Please output exactly the part of the records below that opens with the line containing "Section vm_area_spec." and closes with the line containing "op_tables x : in_space", both lines included, and nothing else.

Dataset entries

::::::

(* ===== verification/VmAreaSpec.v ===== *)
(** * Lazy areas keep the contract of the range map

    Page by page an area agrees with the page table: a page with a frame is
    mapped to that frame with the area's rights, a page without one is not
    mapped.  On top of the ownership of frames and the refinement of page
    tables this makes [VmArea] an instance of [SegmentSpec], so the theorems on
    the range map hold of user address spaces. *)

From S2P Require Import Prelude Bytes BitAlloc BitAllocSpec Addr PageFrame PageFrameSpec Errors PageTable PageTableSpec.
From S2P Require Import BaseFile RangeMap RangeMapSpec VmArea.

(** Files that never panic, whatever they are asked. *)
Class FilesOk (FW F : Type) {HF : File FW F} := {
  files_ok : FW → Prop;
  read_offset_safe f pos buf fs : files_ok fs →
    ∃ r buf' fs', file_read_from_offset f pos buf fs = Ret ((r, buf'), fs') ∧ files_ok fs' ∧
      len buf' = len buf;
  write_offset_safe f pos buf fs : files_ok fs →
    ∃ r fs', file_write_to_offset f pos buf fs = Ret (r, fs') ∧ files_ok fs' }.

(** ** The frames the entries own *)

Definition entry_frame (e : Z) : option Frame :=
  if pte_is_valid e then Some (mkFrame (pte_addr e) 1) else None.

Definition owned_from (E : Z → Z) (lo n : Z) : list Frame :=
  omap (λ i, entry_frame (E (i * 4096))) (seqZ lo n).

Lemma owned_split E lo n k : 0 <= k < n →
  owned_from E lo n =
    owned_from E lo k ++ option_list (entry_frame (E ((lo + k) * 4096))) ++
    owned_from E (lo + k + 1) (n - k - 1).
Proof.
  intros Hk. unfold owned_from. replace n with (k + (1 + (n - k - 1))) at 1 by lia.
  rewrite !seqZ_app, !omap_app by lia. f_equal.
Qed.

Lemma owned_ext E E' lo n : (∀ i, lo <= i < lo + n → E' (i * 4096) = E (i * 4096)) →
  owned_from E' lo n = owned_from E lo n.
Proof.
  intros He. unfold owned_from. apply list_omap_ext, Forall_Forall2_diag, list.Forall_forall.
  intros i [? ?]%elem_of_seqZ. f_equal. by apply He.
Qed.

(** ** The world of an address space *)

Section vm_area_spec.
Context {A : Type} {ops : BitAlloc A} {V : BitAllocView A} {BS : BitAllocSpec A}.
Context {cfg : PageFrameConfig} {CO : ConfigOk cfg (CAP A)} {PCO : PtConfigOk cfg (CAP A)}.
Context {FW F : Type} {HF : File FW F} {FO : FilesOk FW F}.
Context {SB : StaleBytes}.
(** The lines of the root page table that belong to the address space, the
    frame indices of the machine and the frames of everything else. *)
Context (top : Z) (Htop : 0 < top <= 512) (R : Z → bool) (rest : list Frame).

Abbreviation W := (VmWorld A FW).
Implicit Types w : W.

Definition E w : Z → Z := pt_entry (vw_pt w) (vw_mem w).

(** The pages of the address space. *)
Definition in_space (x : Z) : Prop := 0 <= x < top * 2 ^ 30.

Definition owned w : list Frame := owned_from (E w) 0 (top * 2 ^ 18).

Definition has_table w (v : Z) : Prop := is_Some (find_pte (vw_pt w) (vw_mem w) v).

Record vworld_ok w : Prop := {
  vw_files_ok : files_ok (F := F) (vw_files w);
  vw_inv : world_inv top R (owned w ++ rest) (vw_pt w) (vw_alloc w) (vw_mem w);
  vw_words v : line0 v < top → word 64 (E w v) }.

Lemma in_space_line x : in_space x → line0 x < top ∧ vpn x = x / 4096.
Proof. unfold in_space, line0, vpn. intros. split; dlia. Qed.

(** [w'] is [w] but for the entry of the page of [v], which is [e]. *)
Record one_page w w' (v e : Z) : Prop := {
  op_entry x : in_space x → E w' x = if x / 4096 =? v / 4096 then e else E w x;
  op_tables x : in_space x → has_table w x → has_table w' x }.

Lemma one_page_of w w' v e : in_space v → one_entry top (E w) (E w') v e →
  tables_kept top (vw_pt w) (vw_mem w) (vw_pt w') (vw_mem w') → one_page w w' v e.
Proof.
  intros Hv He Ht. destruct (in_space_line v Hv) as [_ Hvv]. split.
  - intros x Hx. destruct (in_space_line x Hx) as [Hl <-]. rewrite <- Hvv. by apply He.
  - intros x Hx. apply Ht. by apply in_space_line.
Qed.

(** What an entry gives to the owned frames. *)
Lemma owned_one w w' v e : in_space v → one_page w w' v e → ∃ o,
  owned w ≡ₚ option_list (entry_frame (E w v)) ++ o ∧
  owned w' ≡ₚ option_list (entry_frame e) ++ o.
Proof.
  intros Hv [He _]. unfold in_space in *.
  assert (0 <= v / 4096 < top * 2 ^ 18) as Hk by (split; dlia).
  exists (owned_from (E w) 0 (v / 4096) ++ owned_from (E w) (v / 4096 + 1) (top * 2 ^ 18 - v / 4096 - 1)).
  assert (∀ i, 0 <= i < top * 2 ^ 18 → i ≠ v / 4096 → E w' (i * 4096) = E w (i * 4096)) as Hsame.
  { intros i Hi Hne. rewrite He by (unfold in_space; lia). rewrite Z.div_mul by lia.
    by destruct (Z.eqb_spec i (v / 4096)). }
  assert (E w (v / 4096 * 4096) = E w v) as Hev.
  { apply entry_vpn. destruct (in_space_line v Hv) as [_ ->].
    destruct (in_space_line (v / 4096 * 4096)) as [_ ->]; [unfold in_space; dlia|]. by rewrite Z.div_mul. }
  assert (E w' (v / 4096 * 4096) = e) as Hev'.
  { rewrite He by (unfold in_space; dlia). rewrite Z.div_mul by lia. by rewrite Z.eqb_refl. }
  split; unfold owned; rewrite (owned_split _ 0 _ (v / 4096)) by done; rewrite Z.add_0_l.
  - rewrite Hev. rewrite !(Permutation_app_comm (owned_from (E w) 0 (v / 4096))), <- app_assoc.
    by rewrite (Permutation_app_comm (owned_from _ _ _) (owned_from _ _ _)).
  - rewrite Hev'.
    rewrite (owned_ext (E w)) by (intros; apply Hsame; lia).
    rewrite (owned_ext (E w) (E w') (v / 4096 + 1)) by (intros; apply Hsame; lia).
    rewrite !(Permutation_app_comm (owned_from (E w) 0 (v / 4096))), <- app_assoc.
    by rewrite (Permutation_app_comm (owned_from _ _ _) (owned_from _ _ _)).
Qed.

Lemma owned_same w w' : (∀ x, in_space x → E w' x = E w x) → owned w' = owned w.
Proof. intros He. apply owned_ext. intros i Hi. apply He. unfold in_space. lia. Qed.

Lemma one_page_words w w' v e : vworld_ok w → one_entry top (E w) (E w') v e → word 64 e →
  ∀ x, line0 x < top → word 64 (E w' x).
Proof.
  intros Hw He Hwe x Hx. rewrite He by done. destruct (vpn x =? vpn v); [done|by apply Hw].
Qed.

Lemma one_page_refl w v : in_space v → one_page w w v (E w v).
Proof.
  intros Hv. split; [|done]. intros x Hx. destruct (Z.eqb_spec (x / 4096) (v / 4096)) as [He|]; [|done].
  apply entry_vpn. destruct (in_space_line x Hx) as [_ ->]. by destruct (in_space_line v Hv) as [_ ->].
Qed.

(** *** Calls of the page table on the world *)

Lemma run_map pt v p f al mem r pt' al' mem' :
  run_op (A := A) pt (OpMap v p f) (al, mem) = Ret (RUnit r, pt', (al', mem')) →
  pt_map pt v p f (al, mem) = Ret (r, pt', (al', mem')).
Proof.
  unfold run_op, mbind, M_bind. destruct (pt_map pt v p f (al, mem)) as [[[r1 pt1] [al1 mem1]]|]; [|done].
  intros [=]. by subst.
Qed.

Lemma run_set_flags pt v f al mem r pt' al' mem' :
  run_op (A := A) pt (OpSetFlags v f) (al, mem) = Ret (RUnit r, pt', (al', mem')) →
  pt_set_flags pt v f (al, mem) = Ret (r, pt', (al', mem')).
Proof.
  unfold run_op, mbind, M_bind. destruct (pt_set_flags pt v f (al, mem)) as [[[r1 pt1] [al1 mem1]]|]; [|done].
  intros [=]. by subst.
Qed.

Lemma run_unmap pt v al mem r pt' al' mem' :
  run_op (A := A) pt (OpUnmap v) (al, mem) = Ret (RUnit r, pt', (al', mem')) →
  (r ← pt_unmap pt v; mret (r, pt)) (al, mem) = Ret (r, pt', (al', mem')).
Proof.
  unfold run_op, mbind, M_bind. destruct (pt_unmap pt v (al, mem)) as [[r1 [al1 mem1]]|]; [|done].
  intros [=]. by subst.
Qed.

::::::

» **Solution for this problem**:
Section vm_area_spec.
Context {A : Type} {ops : BitAlloc A} {V : BitAllocView A} {BS : BitAllocSpec A}.
Context {cfg : PageFrameConfig} {CO : ConfigOk cfg (CAP A)} {PCO : PtConfigOk cfg (CAP A)}.
Context {FW F : Type} {HF : File FW F} {FO : FilesOk FW F}.
Context {SB : StaleBytes}.
(** The lines of the root page table that belong to the address space, the
    frame indices of the machine and the frames of everything else. *)
Context (top : Z) (Htop : 0 < top <= 512) (R : Z → bool) (rest : list Frame).

Abbreviation W := (VmWorld A FW).
Implicit Types w : W.

Definition E w : Z → Z := pt_entry (vw_pt w) (vw_mem w).

(** The pages of the address space. *)
Definition in_space (x : Z) : Prop := 0 <= x < top * 2 ^ 30.

Definition owned w : list Frame := owned_from (E w) 0 (top * 2 ^ 18).

Definition has_table w (v : Z) : Prop := is_Some (find_pte (vw_pt w) (vw_mem w) v).

Record vworld_ok w : Prop := {
  vw_files_ok : files_ok (F := F) (vw_files w);
  vw_inv : world_inv top R (owned w ++ rest) (vw_pt w) (vw_alloc w) (vw_mem w);
  vw_words v : line0 v < top → word 64 (E w v) }.

Lemma in_space_line x : in_space x → line0 x < top ∧ vpn x = x / 4096.
Proof. unfold in_space, line0, vpn. intros. split; dlia. Qed.

(** [w'] is [w] but for the entry of the page of [v], which is [e]. *)
Record one_page w w' (v e : Z) : Prop := {
  op_entry x : in_space x → E w' x = if x / 4096 =? v / 4096 then e else E w x;
  op_tables x : in_space x → has_table w x → has_table w' x }.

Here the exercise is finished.